Sep 4, 2018

[Books] Star Wars: Death Star Review

Rogue One is a great movie that tells the story of how the Rebel Alliance got their hands on the plans of the Death Star and how that battlestation got its fatal flaw. But that's the new canon continuity and not at all what the older Expanded Universe books had crafted as an explanation for the details of the Death Star's creation.

Enter Star Wars: Death Star, which is a Legends book that had come out towards the tail end of the old Expanded Universe and tried to explain some of the stories of the Death Star, but with an unusual focus on the people who were actually on the battlestation that is definitely not a moon.

I only read this book recently after it had spent years in its original plastic while sitting on the shelf. Heck, it sat on two different shelves since I had purchased it before we moved condos - such is the fate of many of my physical books in this digital era of the Kindle and other ereaders.

It was quirky but not that bad. In other words, it's a classic Legends book.

Synopsis: Star Wars: Death Star is a Star Wars book written by Michael Reaves and Steve Perry. The book covers events directly before and including events during Star Wars: A New Hope.
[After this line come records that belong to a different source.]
(** * Propositional formulas: syntax, parsing and printing

    A shallow embedding of [propositions/syntax.py]: the four symbol
    classifiers, the [Formula] class with its constructor, [__repr__],
    [__eq__], [variables], [operators], the recursive-descent parser
    [_parse_prefix] with [is_formula] and [parse], the Polish-notation printer
    and parser, and the two substitution methods.

    Conventions of the embedding.
    - A Python [str] is a [string]; a character is an [ascii], that is a code
      point below 256.  On that range [str.isdecimal] holds exactly of the
      digits [0] to [9].
    - The decorators [lru_cache], [memoized_parameterless_method] and
      [frozen] only cache results and forbid assignment after construction;
      the functions under them are embedded as they are written.
    - A Python call either returns a value or raises: [result A] is [Ok a] or
      [Raise e].  [OutOfFuel] is not a Python exception; it marks the
      exhaustion of the recursion budget of the two functions whose recursion
      is not structural, and is proved unreachable.
    - A [Formula] object is a [Node] holding [root] and the attributes [now]
      and [next], [None] when [__init__] did not set them; reading an
      attribute that was not set raises [AttributeError].
    - The interpreter's recursion limit is not part of the embedding: the
      recursive methods are followed to any depth, and the statements below
      are about the calls that return. *)

From Stdlib Require Import String Ascii List Arith Lia Bool.
From stdpp Require Import gmap strings.
Import ListNotations.
Open Scope string_scope.

#[local] Arguments String.append !s1 s2.

(** ** Exceptions and the error monad *)

Inductive exn : Type :=
| IndexError
| AssertionError
| AttributeError
| ValueError (msg : string)
| OutOfFuel.

Inductive result (A : Type) : Type :=
| Ok (a : A)
| Raise (e : exn).

Arguments Ok {A} a.
Arguments Raise {A} e.

Definition bind {A B : Type} (m : result A) (k : A -> result B) : result B :=
  match m with
  | Ok a => k a
  | Raise e => Raise e
  end.

Notation "x <- m ;; k" := (bind m (fun x => k))
  (at level 100, m at next level, k at level 200, right associativity).

(** Python's [a or b] on a total [a] and a fallible [b]: [b] is evaluated only
    when [a] is false. *)
Definition or_else (a : bool) (b : result bool) : result bool :=
  if a then Ok true else b.

(** ** Characters and slices *)

(** ['p' <= c <= 'z'] *)
Definition p_to_z (c : ascii) : bool :=
  (Ascii.leb "p" c && Ascii.leb c "z")%char.

(** [c.isdecimal()] for a single character. *)
Definition isdecimal_char (c : ascii) : bool :=
  (Ascii.leb "0" c && Ascii.leb c "9")%char.

Fixpoint all_decimal (s : string) : bool :=
  match s with
  | "" => true
  | String c s' => isdecimal_char c && all_decimal s'
  end.

(** [s.isdecimal()]: every character is a decimal and there is at least one. *)
Definition isdecimal (s : string) : bool :=
  match s with
  | "" => false
  | String _ _ => all_decimal s
  end.

(** [s[:n]] *)
Fixpoint slice_to (n : nat) (s : string) : string :=
  match n, s with
  | S n', String c s' => String c (slice_to n' s')
  | _, _ => ""
  end.

(** [s[n:]] *)
Fixpoint slice_from (n : nat) (s : string) : string :=
  match n, s with
  | S n', String _ s' => slice_from n' s'
  | _, _ => s
  end.

(** [s.startswith(p)] *)
Fixpoint startswith (s p : string) {struct p} : bool :=
  match p with
  | "" => true
  | String x p' =>
      match s with
      | "" => false
      | String c s' => Ascii.eqb c x && startswith s' p'
      end
  end.

(** The loop [while num < len(string) and string[num].isdecimal(): num += 1]
    started at index [num]: the index it stops at. *)
Fixpoint scan_decimal (string : string) (num : nat) : nat :=
  match num, string with
  | S n', String _ s' => S (scan_decimal s' n')
  | S _, "" => num
  | O, String c s' => if isdecimal_char c then S (scan_decimal s' O) else O
  | O, "" => O
  end.

(** ** The symbol classifiers *)

Definition is_variable (string : string) : result bool :=
  match string with
  | "" => Raise IndexError
  | String c0 tail =>
      Ok (Ascii.leb "p" c0 && Ascii.leb c0 "z"
          && ((String.length string =? 1)%nat || isdecimal tail))
  end.

Definition is_constant (string : string) : bool :=
  String.eqb string "T" || String.eqb string "F".

Definition is_unary (string : string) : bool :=
  String.eqb string "~".

Definition is_binary (string : string) : bool :=
  String.eqb string "&" || String.eqb string "|" || String.eqb string "->".

(** ** The class [Formula] *)

#[local] Set Warnings "-register-all".

Inductive Formula : Type :=
| Node (root : string) (now next : option Formula).

Definition is_None {A : Type} (o : option A) : bool :=
  match o with None => true | Some _ => false end.

Definition __init__ (root : string) (now next : option Formula) : result Formula :=
  v <- is_variable root ;;
  if v || is_constant root then
    if is_None now && is_None next then Ok (Node root None None)
    else Raise AssertionError
  else if is_unary root then
    match now, next with
    | Some _, None => Ok (Node root now None)
    | _, _ => Raise AssertionError
    end
  else
    if negb (is_binary root) then Raise AssertionError
    else
      match now, next with
      | Some _, Some _ => Ok (Node root now next)
      | _, _ => Raise AssertionError
      end.

Fixpoint __repr__ (self : Formula) : result string :=
  match self with
  | Node root now next =>
      if is_unary root then
        match now with
        | Some a => sa <- __repr__ a ;; Ok (root ++ sa)
        | None => Raise AttributeError
        end
      else
        c <- or_else (is_constant root) (is_variable root) ;;
        if c then Ok root
        else
          match now with
          | Some a =>
              sa <- __repr__ a ;;
              match next with
              | Some b => sb <- __repr__ b ;; Ok ("(" ++ sa ++ root ++ sb ++ ")")
              | None => Raise AttributeError
              end
          | None => Raise AttributeError
          end
  end.

(** [str(f)] is [repr(f)]: the class defines no [__str__]. *)
Definition str (f : Formula) : result string := __repr__ f.

Definition __eq__ (self other : Formula) : result bool :=
  a <- str self ;; b <- str other ;; Ok (String.eqb a b).

Definition __ne__ (self other : Formula) : result bool :=
  e <- __eq__ self other ;; Ok (negb e).

Section Hash.

(** Python's [hash] on strings, left abstract. *)
Variable hash : string -> Z.

Definition __hash__ (self : Formula) : result Z :=
  s <- str self ;; Ok (hash s).

End Hash.

Fixpoint variables (self : Formula) : result (gset string) :=
  match self with
  | Node root now next =>
      if is_constant root then Ok ∅
      else
        v <- is_variable root ;;
        if v then Ok {[ root ]}
        else if is_unary root then
          match now with
          | Some a => variables a
          | None => Raise AttributeError
          end
        else
          match now with
          | Some a =>
              va <- variables a ;;
              match next with
              | Some b => vb <- variables b ;; Ok (va ∪ vb)
              | None => Raise AttributeError
              end
          | None => Raise AttributeError
          end
  end.

Fixpoint operators (self : Formula) : result (gset string) :=
  match self with
  | Node root now next =>
      v <- is_variable root ;;
      if v then Ok ∅
      else if is_constant root then Ok {[ root ]}
      else if is_unary root then
        match now with
        | Some a => oa <- operators a ;; Ok ({[ root ]} ∪ oa)
        | None => Raise AttributeError
        end
      else
        match now with
        | Some a =>
            oa <- operators a ;;
            match next with
            | Some b => ob <- operators b ;; Ok ({[ root ]} ∪ oa ∪ ob)
            | None => Raise AttributeError
            end
        | None => Raise AttributeError
        end
  end.

(** ** The recursive-descent parser *)

(** The loop over the operator candidates of [_parse_prefix]: the first
    candidate [i] with [ost.startswith(i)], together with [ost[len(i):]]. *)
Definition candidates : list string :=
  ["<->"; "-&"; "->"; "-|"; "&"; "|"; "+"].

Fixpoint first_candidate (l : list string) (ost : string)
  : option (string * string) :=
  match l with
  | [] => None
  | i :: l' =>
      if startswith ost i then Some (i, slice_from (String.length i) ost)
      else first_candidate l' ost
  end.

Definition parsed : Type := option Formula * string.

(** The body of [_parse_prefix], its recursive calls made through [rec]. *)
Definition parse_prefix_body (rec : string -> result parsed) (string : string)
  : result parsed :=
  match string with
  | "" => Ok (None, "End of input")
  | String sym tail =>
      if is_constant (String sym "") then
        f <- __init__ (String sym "") None None ;; Ok (Some f, tail)
      else if Ascii.eqb sym "(" then
        r1 <- rec tail ;;
        match r1 with
        | (None, ost) => Ok (None, ost)
        | (Some now, ost) =>
            if String.eqb ost "" then Ok (None, "Missing operator")
            else
              match first_candidate candidates ost with
              | None => Ok (None, "Invalid operator")
              | Some (chr, ost) =>
                  if negb (is_binary chr) then Ok (None, "Invalid operator")
                  else
                    r2 <- rec ost ;;
                    match r2 with
                    | (None, ost) => Ok (None, ost)
                    | (Some next, ost) =>
                        match ost with
                        | "" => Ok (None, "Not closed")
                        | String c ost' =>
                            if negb (Ascii.eqb c ")") then Ok (None, "Not closed")
                            else
                              f <- __init__ chr (Some now) (Some next) ;;
                              Ok (Some f, ost')
                        end
                    end
              end
        end
      else if Ascii.eqb sym "~" then
        r <- rec tail ;;
        match r with
        | (None, ost) => Ok (None, ost)
        | (Some leaf, ost) => f <- __init__ "~" (Some leaf) None ;; Ok (Some f, ost)
        end
      else if p_to_z sym then
        let num := scan_decimal string 1 in
        let res := slice_to num string in
        v <- is_variable res ;;
        if negb v then Ok (None, "Invalid")
        else f <- __init__ res None None ;; Ok (Some f, slice_from num string)
      else Ok (None, "Invalid pref")
  end.

Fixpoint parse_prefix_fuel (fuel : nat) (string : string) : result parsed :=
  match fuel with
  | O => Raise OutOfFuel
  | S fuel' => parse_prefix_body (parse_prefix_fuel fuel') string
  end.

(** Every recursive call is on a strictly shorter string, so a budget of one
    more than the length is enough ([parse_prefix_unfold] below). *)
Definition _parse_prefix (string : string) : result parsed :=
  parse_prefix_fuel (S (String.length string)) string.

Definition is_formula (string : string) : result bool :=
  r <- _parse_prefix string ;;
  let (formula, ost) := r in
  let fl := negb (is_None formula) && String.eqb ost "" in
  Ok fl.

Definition parse (string : string) : result Formula :=
  a <- is_formula string ;;
  if negb a then Raise AssertionError
  else
    r <- _parse_prefix string ;;
    let (formula, ost) := r in
    match formula with
    | Some f => if String.eqb ost "" then Ok f else Raise AssertionError
    | None => Raise AssertionError
    end.

(** ** Polish notation *)

Fixpoint polish (self : Formula) : result string :=
  match self with
  | Node root now next =>
      c <- or_else (is_constant root) (is_variable root) ;;
      if c then Ok root
      else if is_unary root then
        match now with
        | Some a => sa <- polish a ;; Ok (root ++ sa)
        | None => Raise AttributeError
        end
      else
        match now with
        | Some a =>
            sa <- polish a ;;
            match next with
            | Some b => sb <- polish b ;; Ok (root ++ sa ++ sb)
            | None => Raise AttributeError
            end
        | None => Raise AttributeError
        end
  end.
The book takes place across the period of the construction of the Death Star around the planet Despayre based around the superlaser technology that had been developed at the secret Maw Installation near Kessel. Apart from the perspective of Grand Moff Tarkin and Darth Vader overseeing the project here and there, the story actually spends more time talking about people who also worked on the Death Star as a project or just worked aboard the station here or there.

The more prominent characters include the smuggler Ratua who manages to sneak aboard the station. He gets into a relationship with Memah Roothes, a Twi'lek who is tasked to run a cantina on the station. There's Dr. Uli Divini, who is a surgeon who had initially been drafted during the Clone Wars and was now retained to serve as a doctor on the station. There's Nova Stihl, an Imperial Marines Sergeant who is also a master of the martial art of Teräs Käsi. And there's Teela Kaarz, an architect who is also tasked to work on the Death Star construction project.
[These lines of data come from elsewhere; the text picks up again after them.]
(** On valid numbers the comparison of the specification is the comparison
    of values. *)
Lemma SFcompare_val x y :
  valid_binary x = true -> valid_binary y = true ->
  x <> S754_nan -> y <> S754_nan ->
  SFcompare x y = Some (SFval x ?= SFval y).
Proof.
  intros Vx Vy Nx Ny.
  pose proof (pow2_pos (1024 + kscale) ltac:(unfold kscale; lia)) as HI.
  destruct x as [sx|sx| |sx mx ex]; [| |congruence|];
  destruct y as [sy|sy| |sy my ey]; try congruence;
  cbn [valid_binary SpecFloat.valid_binary] in Vx, Vy;
  try (pose proof (finite_val_bounds mx ex Vx) as Bx);
  try (pose proof (finite_val_bounds my ey Vy) as By);
  cbn [SFcompare SFval]; f_equal; symmetry;
  try destruct sx; try destruct sy; cbn [cond_Zopp];
  try first [ reflexivity
            | apply Z.compare_eq_iff; lia
            | apply Z.compare_lt_iff; lia
            | apply Z.compare_gt_iff; lia ].
  - rewrite Z.compare_opp, Z.compare_antisym, finite_compare by assumption.
    destruct (ex ?= ey); reflexivity.
  - now apply finite_compare.
Qed.

(** *** Addition and multiplication round the exact result *)

Lemma SFval_num_representable x :
  valid_binary x = true -> SFnum x -> nearest_even_Z (SFval x) = SFval x.
Proof.
  intros V N. destruct x as [s|s| |s m e]; try contradiction; [reflexivity|].
  cbn [SFval]. cbn [valid_binary SpecFloat.valid_binary] in V.
  pose proof (finite_val_bounds m e V).
  rewrite nearest_even_Z_cond_Zopp by lia. now rewrite nearest_even_representable.
Qed.

Lemma shl_align_fst (mx : positive) ex ez :
  ez <= ex -> Zpos (fst (shl_align mx ex ez)) = Zpos mx * 2 ^ (ex - ez).
Proof.
  intros H. unfold shl_align. destruct (ez - ex) as [|d|d] eqn:E; cbn [fst].
  - replace (ex - ez) with 0 by lia. rewrite Z.pow_0_r. lia.
  - lia.
  - rewrite Pos_iter_xO. do 2 f_equal. lia.
Qed.

(** The sum of two finite numbers is the rounded exact sum. *)
Lemma SFadd_num x y :
  valid_binary x = true -> valid_binary y = true -> SFnum x -> SFnum y ->
  SFadd prec emax x y <> S754_nan
  /\ SFval (SFadd prec emax x y) = nearest_even_Z (SFval x + SFval y).
Proof.
  intros Vx Vy Nx Ny.
  destruct x as [sx|sx| |sx mx ex]; try contradiction;
  destruct y as [sy|sy| |sy my ey]; try contradiction.
  - cbn [SFadd SFval]. destruct sx, sy; split; (discriminate || reflexivity).
  - cbn [SFadd]. split; [discriminate|].
    rewrite Z.add_0_l. symmetry. now apply SFval_num_representable.
  - cbn [SFadd]. split; [discriminate|].
    change (SFval (S754_zero sy)) with 0.
    rewrite Z.add_0_r. symmetry. now apply SFval_num_representable.
  - cbn [valid_binary SpecFloat.valid_binary] in Vx, Vy.
    destruct (bounded_facts mx ex Vx) as (Hex & _).
    destruct (bounded_facts my ey Vy) as (Hey & _).
    cbn [SFadd]. set (ez := Z.min ex ey).
    destruct (binary_normalize_val
                (cond_Zopp sx (Zpos (fst (shl_align mx ex ez)))
                 + cond_Zopp sy (Zpos (fst (shl_align my ey ez)))) ez) as [H1 H2];
      [unfold kscale, ez; lia|].
    split; [exact H1|]. rewrite H2. f_equal.
    rewrite !shl_align_fst by (unfold ez; lia).
    rewrite Z.mul_add_distr_r, !cond_Zopp_mul. cbn [SFval].
    rewrite <- !Z.mul_assoc, <- !pow2_add by (unfold kscale, ez; lia).
    do 4 f_equal; lia.
Qed.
What I Liked: This book is as Legends as any book can get given it's wide variety of practically throwaway characters and references to other Legends books, particularly the Maw Installation, Admiral Daala and her odd relationship with Grand Moff Tarkin. I always loved these interconnections between Legends books as it helped build the Expanded Universe to feel all the more real, substantial and thus richer.

And then you have the fact that this book set out to try and answer the question "What happened to everyone else who died on the Death Star?" It invests a lot of time to really build up these characters, given then decent back stories, relationships and other interconnections and on the whole try to make them matter somehow in the greater scheme of things. Plus the book literally overlaps with events from A New Hope, which is like totally Forrest Gump-ing this story to insert them well into known Star Wars events.
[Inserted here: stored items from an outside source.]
(** * ZeroTier VL1 core: Topology and the VL1 ingress pipeline

    A shallow embedding of [Topology.cpp], [Trace.hpp] and [attic/core/VL1.cpp].
    Peer and Path objects are shared through [SharedPtr] handles in the source;
    here a handle is an integer and the objects live in a store ([objs]), so
    that the peer map, the root list and the packet pipeline alias the same
    object.  Calls into collaborators whose sources are not part of the
    repository slice (cryptographic primitives, the defragmenter, the VL2
    handlers, the persistent store) are fields of the classes [Constants] and
    [Collaborators]; every statement below holds for all of their
    implementations. *)

From stdpp Require Import base numbers option list gmap.

#[local] Open Scope Z_scope.

(** ** Numeric constants declared in headers outside this slice *)

Class Constants := {
  ZT_PATH_KEEPALIVE_PERIOD : Z;
  ZT_PEER_ALIVE_TIMEOUT : Z;
  ZT_PEER_GLOBAL_TIMEOUT : Z;
  ZT_PATH_ALIVE_TIMEOUT : Z;
  ZT_WHOIS_RETRY_DELAY : Z;
  ZT_VL1_MAX_WHOIS_WAITING_PACKETS : Z;
  ZT_BUF_MEM_SIZE : Z;
  ZT_DEFAULT_UDP_MTU : Z;
  ZT_PROTO_VERSION_MIN : Z;
  ZT_PROTO_VERSION : Z;
  ZEROTIER_VERSION_MAJOR : Z;
  ZEROTIER_VERSION_MINOR : Z;
  ZEROTIER_VERSION_REVISION : Z;
  ZT_PROTO_FLAG_FRAGMENTED : Z;
  ZT_PROTO_FLAG_FIELD_HOPS_MASK : Z;
  ZT_PROTO_PACKET_ENCRYPTED_SECTION_START : Z;
  ZT_VL1_AUTH_RESULT_FLAG_AUTHENTICATED : Z;
  ZT_VL1_AUTH_RESULT_FLAG_ENCRYPTED : Z;
  (** Size of the inbound packet-id dedup ring of a Peer and time to live of
      an entry of the Expect table. *)
  DEDUP_WINDOW : nat;
  ZT_EXPECT_TTL : Z;
  (** Default of the [loadFromCached] argument of [Topology::peer], declared
      in [Topology.hpp]. *)
  peer_loadFromCached_default : bool
}.

(** ** Data model *)

Record Identity := mkIdentity {
  id_address : Z;
  id_type : Z;
  id_public : list Z
}.

#[global] Instance Identity_eq_dec : EqDecision Identity.
Proof. solve_decision. Defined.

Definition Identity_NIL : Identity := mkIdentity 0 0 [].

(** Modelled from the spec: [Peer.hpp] is absent.  The fields are the ones
    section 3 of the specification lists for a Peer and that the code under
    study reads or writes: identity, raw identity key, last-receive time,
    latency, the inbound packet-id dedup ring, the remote version, the message
    counter of the symmetric key and the preferred path. *)
Record Peer := mkPeer {
  m_id : Identity;
  m_identityKey : list Z;
  m_lastReceive : Z;
  m_latency : Z;
  m_dedup : list Z;
  m_remoteVersion : option (Z * Z * Z * Z);
  m_keyCounter : Z;
  m_bestPath : option (Z * Z)
}.

Definition Peer_new : Peer := mkPeer Identity_NIL [] 0 (-1) [] None 0 None.

Definition address (p : Peer) : Z := id_address (m_id p).

Definition Peer_with_lastReceive (t : Z) (p : Peer) : Peer :=
  mkPeer (m_id p) (m_identityKey p) t (m_latency p) (m_dedup p)
         (m_remoteVersion p) (m_keyCounter p) (m_bestPath p).

Definition Peer_with_dedup (d : list Z) (p : Peer) : Peer :=
  mkPeer (m_id p) (m_identityKey p) (m_lastReceive p) (m_latency p) d
         (m_remoteVersion p) (m_keyCounter p) (m_bestPath p).

Definition Peer_with_remoteVersion (v : Z * Z * Z * Z) (p : Peer) : Peer :=
  mkPeer (m_id p) (m_identityKey p) (m_lastReceive p) (m_latency p) (m_dedup p)
         (Some v) (m_keyCounter p) (m_bestPath p).

Definition Peer_with_keyCounter (c : Z) (p : Peer) : Peer :=
  mkPeer (m_id p) (m_identityKey p) (m_lastReceive p) (m_latency p) (m_dedup p)
         (m_remoteVersion p) c (m_bestPath p).

Definition Peer_with_bestPath (k : Z * Z) (p : Peer) : Peer :=
  mkPeer (m_id p) (m_identityKey p) (m_lastReceive p) (m_latency p) (m_dedup p)
         (m_remoteVersion p) (m_keyCounter p) (Some k).

(** A Path is keyed by (local socket, remote address).  [path_refs] counts the
    [SharedPtr] references to the object, the one held by the Topology map
    included.  The model does not follow who holds a path: no operation
    changes the count, and [weakGC] reads it as the state has it.  Of the
    fields the specification lists, the last-sent time is not modelled. *)
Record Path := mkPath {
  path_refs : nat;
  path_lastIn : Z;
  path_bytesIn : Z
}.

(** [ZT_TracePacketDropReason], as far as VL1 uses it. *)
Inductive DropReason :=
| MAC_FAILED
| INVALID_OBJECT
| INVALID_COMPRESSED_DATA
| PEER_TOO_OLD
| MALFORMED_PACKET
| REPLY_NOT_EXPECTED
| UNRECOGNIZED_VERB
| UNSPECIFIED.

#[global] Instance DropReason_eq_dec : EqDecision DropReason.
Proof. solve_decision. Defined.

(** Calls that leave the core, in program order.  [EvIncomingPacketDropped] is
    a call of the inline hook [Trace::incomingPacketDropped]. *)
Inductive Event :=
| EvIncomingPacketDropped (codeLocation packetId : Z) (peerIdentity : Identity)
                          (hops verb : Z) (reason : DropReason)
| EvUnexpectedError (codeLocation : Z)
| EvHandler (verb packetId auth peer : Z) (pkt : list Z) (pktSize : Z)
| EvPeerReceived (peer hops packetId payloadLen verb inReVerb : Z)
| EvSetRemoteVersion (peer proto major minor rev : Z)
| EvPeerSend (peer : Z) (bytes : list Z) (len : Z) (path : Z * Z)
| EvPeerSave (peer : Z)
| EvPeerRelease (peer : Z)
| EvPathDeleted (path : Z * Z).

#[global] Instance Event_eq_dec : EqDecision Event.
Proof. solve_decision. Defined.

(** One entry of [VL1::m_whoisQueue]. *)
Record p_WhoisQueueItem := mkWhoisItem {
  lastRetry : Z;
  retries : Z;
  waitingPacketCount : Z;
  waitingPacketSize : gmap Z Z;
  waitingPacket : gmap Z (list Z)
}.

Definition WhoisItem_new : p_WhoisQueueItem := mkWhoisItem 0 0 0 ∅ ∅.

(** ** Wire format *)

(** Modelled from the spec: [Protocol.hpp] is absent; the offsets are the
    header table of section 4.1, the verb and cipher numbers its lists. *)
Definition ZT_PROTO_PACKET_ID_INDEX : Z := 0.
Definition ZT_PROTO_PACKET_DESTINATION_INDEX : Z := 8.
Definition ZT_PROTO_PACKET_SOURCE_INDEX : Z := 13.
Definition ZT_PROTO_PACKET_FLAGS_INDEX : Z := 18.
Definition ZT_PROTO_PACKET_MAC_INDEX : Z := 19.
Definition ZT_PROTO_PACKET_VERB_INDEX : Z := 27.
Definition ZT_PROTO_PACKET_PAYLOAD_START : Z := 28.
Definition ZT_PROTO_MIN_PACKET_LENGTH : Z := 28.
Definition ZT_PROTO_MIN_FRAGMENT_LENGTH : Z := 16.
Definition ZT_PROTO_PACKET_FRAGMENT_INDICATOR_INDEX : Z := 13.
Definition ZT_PROTO_PACKET_FRAGMENT_INDICATOR : Z := 0xff.
Definition ZT_PROTO_PACKET_FRAGMENT_COUNTS : Z := 14.
Definition ZT_PROTO_PACKET_FRAGMENT_PAYLOAD_START_AT : Z := 16.
Definition ZT_ADDRESS_LENGTH : Z := 5.
Definition ZT_PROTO_VERB_MASK : Z := 0x1f.
Definition ZT_PROTO_VERB_FLAG_COMPRESSED : Z := 0x80.
Definition ZT_HMACSHA384_LEN : Z := 48.
Definition ZT_POLY1305_KEY_SIZE : Z := 32.

Definition ZT_PROTO_CIPHER_NONE : Z := 0.
Definition ZT_PROTO_CIPHER_POLY1305_NONE : Z := 1.
Definition ZT_PROTO_CIPHER_POLY1305_SALSA2012 : Z := 2.
Definition ZT_PROTO_CIPHER_AES_GMAC_SIV : Z := 3.

Definition VERB_NOP : Z := 0.
Definition VERB_HELLO : Z := 1.
Definition VERB_ERROR : Z := 2.
Definition VERB_OK : Z := 3.
Definition VERB_WHOIS : Z := 4.
Definition VERB_RENDEZVOUS : Z := 5.
Definition VERB_FRAME : Z := 6.
Definition VERB_EXT_FRAME : Z := 7.
Definition VERB_ECHO : Z := 8.
Definition VERB_MULTICAST_LIKE : Z := 9.
Definition VERB_NETWORK_CREDENTIALS : Z := 10.
Definition VERB_NETWORK_CONFIG_REQUEST : Z := 11.
Definition VERB_NETWORK_CONFIG : Z := 12.
Definition VERB_MULTICAST_GATHER : Z := 13.
Definition VERB_MULTICAST_FRAME_deprecated : Z := 14.
Definition VERB_PUSH_DIRECT_PATHS : Z := 16.
Definition VERB_USER_MESSAGE : Z := 20.
Definition VERB_MULTICAST : Z := 22.
Definition VERB_ENCAP : Z := 23.

(** ** Buffers

    A [Buf] is its byte array; a byte outside the list reads as zero. *)
Definition byte_at (b : list Z) (i : Z) : Z := default 0 (b !! Z.to_nat i).

Definition bytes_at (b : list Z) (i n : Z) : list Z := byte_at b <$> seqZ i n.

Definition be_value (bs : list Z) : Z := foldl (λ acc x, acc * 256 + x) 0 bs.

(** [Buf::lI8], [lI16], [lI64], [rI8], [rI16], [rI64]: big-endian loads. *)
Definition loadBigEndian (b : list Z) (i n : Z) : Z := be_value (bytes_at b i n).

(** [Utils::loadMachineEndian<uint64_t>], on a little-endian host. *)
Definition loadMachineEndian64 (b : list Z) (i : Z) : Z := be_value (rev (bytes_at b i 8)).

(** Constructor of [Address] from wire bytes: five bytes, most significant first. *)
Definition Address_at (b : list Z) (i : Z) : Z := loadBigEndian b i ZT_ADDRESS_LENGTH.

Definition be_bytes (n : Z) (v : Z) : list Z :=
  (λ k, Z.land (Z.shiftr v (8 * k)) 0xff) <$> rev (seqZ 0 n).

(** Store [bs] at index [i], as [Buf::wI8], [wI16], [wI64], [wB] and [wO] do. *)
Definition Buf_write (b : list Z) (i : Z) (bs : list Z) : list Z :=
  take (Z.to_nat i) (b ++ replicate (Z.to_nat i - length b) 0)
    ++ bs ++ drop (Z.to_nat i + length bs) b.

(** Modelled from the spec: [Buf::readOverflow] is absent; a read overflowed
    when the cursor has moved past the packet (MALFORMED_PACKET in section 7). *)
Definition readOverflow (ii size : Z) : bool := size <? ii.

(** [Buf::Slice]: bytes [s, e) of buffer [b]. *)
Record Slice := mkSlice {
  sl_b : list Z;
  sl_s : Z;
  sl_e : Z
}.

Definition slice_bytes (s : Slice) : list Z := bytes_at (sl_b s) (sl_s s) (sl_e s - sl_s s).

(** Results of [Defragmenter::assemble]. *)
Inductive AssembleResult :=
| OK
| COMPLETE
| ERR_DUPLICATE_FRAGMENT
| ERR_INVALID_FRAGMENT
| ERR_TOO_MANY_FRAGMENTS_FOR_PATH
| ERR_OUT_OF_MEMORY.

(** A call of a VL2 handler returns its [bool] or throws. *)
Inductive HandlerResult :=
| HReturn (ok : bool)
| HThrow.

(** ** Collaborators outside this slice *)

Class Collaborators := {
  Salsa20 : Type;
  Salsa20_new : list Z → Z → Salsa20;
  Salsa20_crypt12 : Salsa20 → list Z → Salsa20 * list Z;
  Poly1305 : Type;
  Poly1305_init : list Z → Poly1305;
  Poly1305_update : Poly1305 → list Z → Poly1305;
  (** the two 64-bit words of the tag *)
  Poly1305_finish : Poly1305 → Z * Z;
  salsa2012DeriveKey : list Z → list Z → Z → list Z;
  HMACSHA384 : list Z → list Z → list Z;
  identityHelloHmacKey : Peer → list Z;
  identityHelloDictionaryEncryptionCipher : Peer → list Z;
  AES_CTR_crypt : list Z → list Z → list Z → list Z;
  Dictionary_decode : list Z → bool;
  LZ4_decompress_safe : list Z → Z → Z * list Z;
  (** [unmarshal] returns the number of bytes read, negative on failure *)
  Identity_unmarshal : list Z → Z * Identity;
  Identity_locallyValidate : Identity → bool;
  InetAddress_unmarshal : list Z → Z;
  InetAddress_marshal : Z → list Z;
  (** [Peer::init]: the key agreed with the identity, if any *)
  Peer_init : Identity → Identity → option (list Z);
  Peer_cipher : Peer → Z;
  (** [SymmetricKey::nextMessage]: packet id made from the message counter *)
  nextMessage : Z → Z → Z → Z;
  (** [Protocol::armor] on a packet, its length, the peer whose key is used
      and the cipher: the packet id it returns and the armored bytes *)
  Protocol_armor : list Z → Z → Peer → Z → Z * list Z;
  Defragmenter : Type;
  assemble : Defragmenter → Z → list Z → Z → Z → Z → Z → Z → Z * Z →
             Defragmenter * AssembleResult * list Slice;
  VL2_handler : Z → Z → Z → Z → list Z → Z → HandlerResult;
  (** value returned by a handler whose body is compiled out ([#if 0]) *)
  missing_return : Z → Z → list Z → Z → bool
}.

Section Model.
Context {constants : Constants} {collaborators : Collaborators}.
What Could Have Been Better: There is way too much going on and the decision to tell this as straightforward story with a LOT of jumping around character arcs means that you will lost track of the characters. I forgot to cite that other characters with stories include Tenn Graneet, the master gunner for the superlaser and Villian Dance, the ace TIE fighter pilot. How did I forget them? And there's even the Chief Librarian because supposedly they wanted to the Death Star to have a giant laser AND have the most complete library in the Empire? WHY?

I think this could have worked better as an anthology of short stories like the Legends books Tales from the Mos Eisley Cantina or Tales from the Empire where we focus on each before moving to the big finally. To borrow another reference, this could have been crafted more like the Magic the Gathering novelization of Weatherlight where we had many POV chapters covering overlapping events. Instead it's a straight up story that contrives to get most of these characters together towards the end of the book just so it feels like a payoff for following their individual stories. But it's not quite that great.

TL;DR: Star Wars: Death Star is a clunky book that doesn't hold up well even without thinking about the new canon version of events. It was a noble effort to explore this side of the story but it did so in a very convoluted manner. Thus the book only gets 3 reactions to the power of the Death Star by those who called it home out of a possible 5.